Everyone needs water. This is not just a purview of the environmentalists. The farmers need it just as much for their crops, as the people need it for their household use. All of us are in jeopardy unless we protect our streams, our forests, and our world. We know that we can not constantly take from nature without consequences. Now is the time to act, not decades from now when the loss of water becomes exacerbated and our children are faced with intractable problems from barren uplands.

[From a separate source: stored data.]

(* ===== verification/MuxNetSpec.v ===== *)
(** * mux: two muxes under every interleaving

    Two programs of [Mux] that are joined by a transport which delivers the
    packets of each side in order.  Their users open, send and close as they
    like (no path that the peer refuses, and no closing of streams: the code
    goes wrong there), and packets arrive whenever they do; the code follows the machine of
    [MuxNet] step by step, so that no assertion fails, and what a listener is
    given is what was sent to it, in order. *)

From S2P Require Import Prelude Mux MuxSpec MuxNet.

Ltac Zify.zify_post_hook ::= Z.div_mod_to_equations.

(** ** The users *)

(** [SetListener] of a [Channel], or of the [StreamChannel] that it is. *)
Definition attach (l : Z) (c : channel) : channel :=
  match mType c with
  | TypeStreamChannel => set_stream_listener (SApp l) c
  | TypePacketChannel => set_listener (PApp l) c
  end.
(** As in the unit test, [OnChannelOpened] gives the channel its listener;
    a listener's name is that of its channel. *)
Definition attach_opened : opened_listener := fun seq err ch path peer =>
  match ch with Some id => upd_chan id (attach id) | None => mret tt end ;;
  log_event (EvOpened seq err ch path peer).

Section Net.
Context (size_of : list byte → Z).
Definition net_users : mux_users wire := users_with size_of attach_opened.
#[local] Existing Instance net_users.

(** A side: the mux, its transport and log, and what its user has sent. *)
Record peer := Peer { p_mux : mux; p_wire : wire; p_log : list (Z * list byte) }.
Definition p_state (x : peer) : mux * wire := (p_mux x, p_wire x).
Definition p_set (x : peer) (s : mux * wire) : peer := Peer s.1 s.2 (p_log x).

(** [Write] to a stream; to a packet channel, a [DataPacket] and [Send]. *)
Definition send_data (id : Z) (d : list byte) : ST (mux * wire) bool :=
  c ← get_chan id;
  match mType c with
  | TypeStreamChannel => Stream_Write id (Z.of_nat (base.length d)) d
  | TypePacketChannel =>
      pkt ← lift (DataPacket_Create (Z.of_nat (base.length d)) (mChanId c) d);
      r ← Channel_Send id pkt; mret r.1
  end.

(** [x] acts; a delivery gives it, in one call, the first packets that [y] has
    sent.  Nobody uses a channel that he does not have, or closes a stream,
    which is undefined ([MuxSpec.close_stream_channel]). *)
Definition act (a : action) (x y : peer) : outcome (peer * peer) :=
  match a with
  | AOpen path => '(_, s) ← Open path (p_state x); Ok (p_set x s, y)
  | ASend c d =>
      match mChannels (p_mux x) !! c with
      | Some _ => '(_, s) ← send_data c d (p_state x); Ok (Peer s.1 s.2 (p_log x ++ [(c, d)]), y)
      | None => Ok (x, y)
      end
  | AClose c =>
      match mChannels (p_mux x) !! c with
      | Some ch =>
          match mType ch with
          | TypePacketChannel => '(_, s) ← Channel_Close c (p_state x); Ok (p_set x s, y)
          | TypeStreamChannel => Ok (x, y)
          end
      | None => Ok (x, y)
      end
  | ADeliver n =>
      let fs := sent (p_wire y) in
      '(_, s) ← ReceiveRaw (concat (take n fs)) (p_state x);
      Ok (p_set x s, p_set y (p_mux y, Wire (drop n fs) (events (p_wire y))))
  end.
Definition step (t : MuxSide * action) (s c : peer) : outcome (peer * peer) :=
  match t.1 with
  | SideServer => act t.2 s c
  | SideClient => '(c, s) ← act t.2 c s; Ok (s, c)
  end.
Fixpoint run (acts : list (MuxSide * action)) (s c : peer) : outcome (peer * peer) :=
  match acts with
  | [] => Ok (s, c)
  | t :: acts => '(s, c) ← step t s c; run acts s c
  end.
Definition start (side : MuxSide) (buf : list byte) : peer := Peer (new_Mux side buf) (Wire [] []) [].

(** What the listeners were given, channel by channel. *)
Definition given (ev : event) : option (Z * list byte) :=
  match ev with
  | EvStream _ c _ d => Some (c, d)
  | EvReceive _ c p => Some (c, pk_mPayload p)
  | _ => None
  end.
Definition received (c : Z) (x : peer) : list (list byte) := on c (omap given (events (p_wire x))).
Definition sent_on (c : Z) (x : peer) : list (list byte) := on c (p_log x).

(** ** The machine in the code *)
Definition encode (m : msg) : list byte :=
  match m with
  | MOpen q path => open_request q path
  | MReply q req sz c => open_reply q req sz c
  | MData c q d => data_packet c q d
  | MClose c q => packet_of 16 c q CloseChan []
  | MNak c q => packet_of 16 c q Nak []
  end.
Definition concrete (c : Z) (ch : achan) : channel :=
  set_seq (a_seq ch) (set_seq_peer (a_peer ch) (attach c (opened_channel c (a_size ch)))).
Definition control (seq peer : Z) : channel := Channel 0 0 TypePacketChannel seq peer PMux SUninit true.

Record repr (x : endpoint) (p : peer) : Prop := {
  r_side : side_Z (mSide (p_mux p)) = e_side x;
  r_control : mControlChan (p_mux p) = control (e_seq x) (e_peer x);
  r_next : mNextChanId (p_mux p) = e_next x;
  r_chans c : mChannels (p_mux p) !! c = concrete c <$> e_chans x !! c;
  r_wait r : mWaitingPackets (p_mux p) !! r = open_request r <$> e_wait x !! r;
  r_idle : idle (p_state p);
  r_out : sent (p_wire p) = encode <$> e_out x;
  r_got : omap given (events (p_wire p)) = e_got x;
  r_log : p_log p = e_sent x;
}.

Lemma concrete_type c ch : mType (concrete c ch) = if a_size ch =? 0 then TypeStreamChannel else TypePacketChannel.
Proof. unfold concrete, opened_channel. by destruct (a_size ch =? 0). Qed.
Lemma concrete_id c ch : mChanId (concrete c ch) = c ∧ mValid (concrete c ch) = true ∧
  mSeq (concrete c ch) = a_seq ch ∧ mSeqPeer (concrete c ch) = a_peer ch ∧ listener_of (concrete c ch) = Some c.
Proof. unfold concrete, opened_channel. by destruct (a_size ch =? 0). Qed.

Lemma net_keeps q r ch path peer : preserves same_input (attach_opened q r ch path peer).
Proof.
  unfold attach_opened. apply (preserves_bind _); [destruct ch; [apply keep_upd_chan|apply (preserves_ret _)]|].
  intros _. by intros ??? [= _ <-].
Qed.
Lemma net_receive f (m m' : mux) (w w' : wire) :
  let buf := f ++ drop (base.length f) (mInputBuf m) in
  idle (m, w) → frame f →
  Mux_HandleIncomingPacket buf (set_input (Z.of_nat (base.length f)) buf m, w) = Ok (tt, (m', w')) →
  ReceiveRaw f (m, w) = Ok (true, (set_input 0 buf m', w')).
Proof.
  intros buf Hi Hf Hrun. rewrite ReceiveRaw_one by (done || apply users_keep, net_keeps).
  cbn [deliver]. unfold getm, modm. do 2 mstep. fold buf. mstep. rewrite Hrun. by mstep.
Qed.

(** *** What the users do *)
Lemma find_positive (m : mux) c : 0 < c → find_chan m c = mChannels m !! c.
Proof. intros Hc. unfold find_chan. by destruct (Z.eqb_spec c 0); [lia|]. Qed.
Lemma put_positive c ch m : 0 < c → put_chan c ch m = set_channels (<[c := ch]> (mChannels m)) m.
Proof. intros Hc. unfold put_chan. by destruct (Z.eqb_spec c 0); [lia|]. Qed.

Section Bounded.
Context (k : Z).
Hypothesis Hk : 0 ≤ k ∧ 2 * k + 8 < 2 ^ 31.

A recent Register editorial (5-19) said our Sierra Club suit ended up increasing the cost of farming and encouraged the pressure for new housing. One grower publicly lamented it cost $30,000 more to put in adequate erosion control methods for his new project. It is hard to sympathize with someone who buys a $4000 / acre hillside lot and turns it into a $130,000 / acre vineyard cash cow and not require some degree of protection of our water. Our suit simply required the County to comply with existing State law. It does cost more to farm responsibly and to be good neighbors and not foul the water for folks downstream of them, but to fault environmentalists for requiring our government to comply with their own laws is an exercise in misplaced logic.

 

What drives new housing outside of the cities is not the higher cost of farming but the blossoming of new boutique vineyards in the hillsides. It is natural to want to build in Napa County and to make wine. The problem is how to moderate and control it so it doesn't irrevocably alter the terrain and deprive the rest of us of water.

 

We are an island with finite resources. We rely on the fertile soils of Napa and a plenitude of water derived from healthy forests. Environmentalists will always strive for the highest and best farming practices possible. That should be the industry's goal too, not just the bottom line.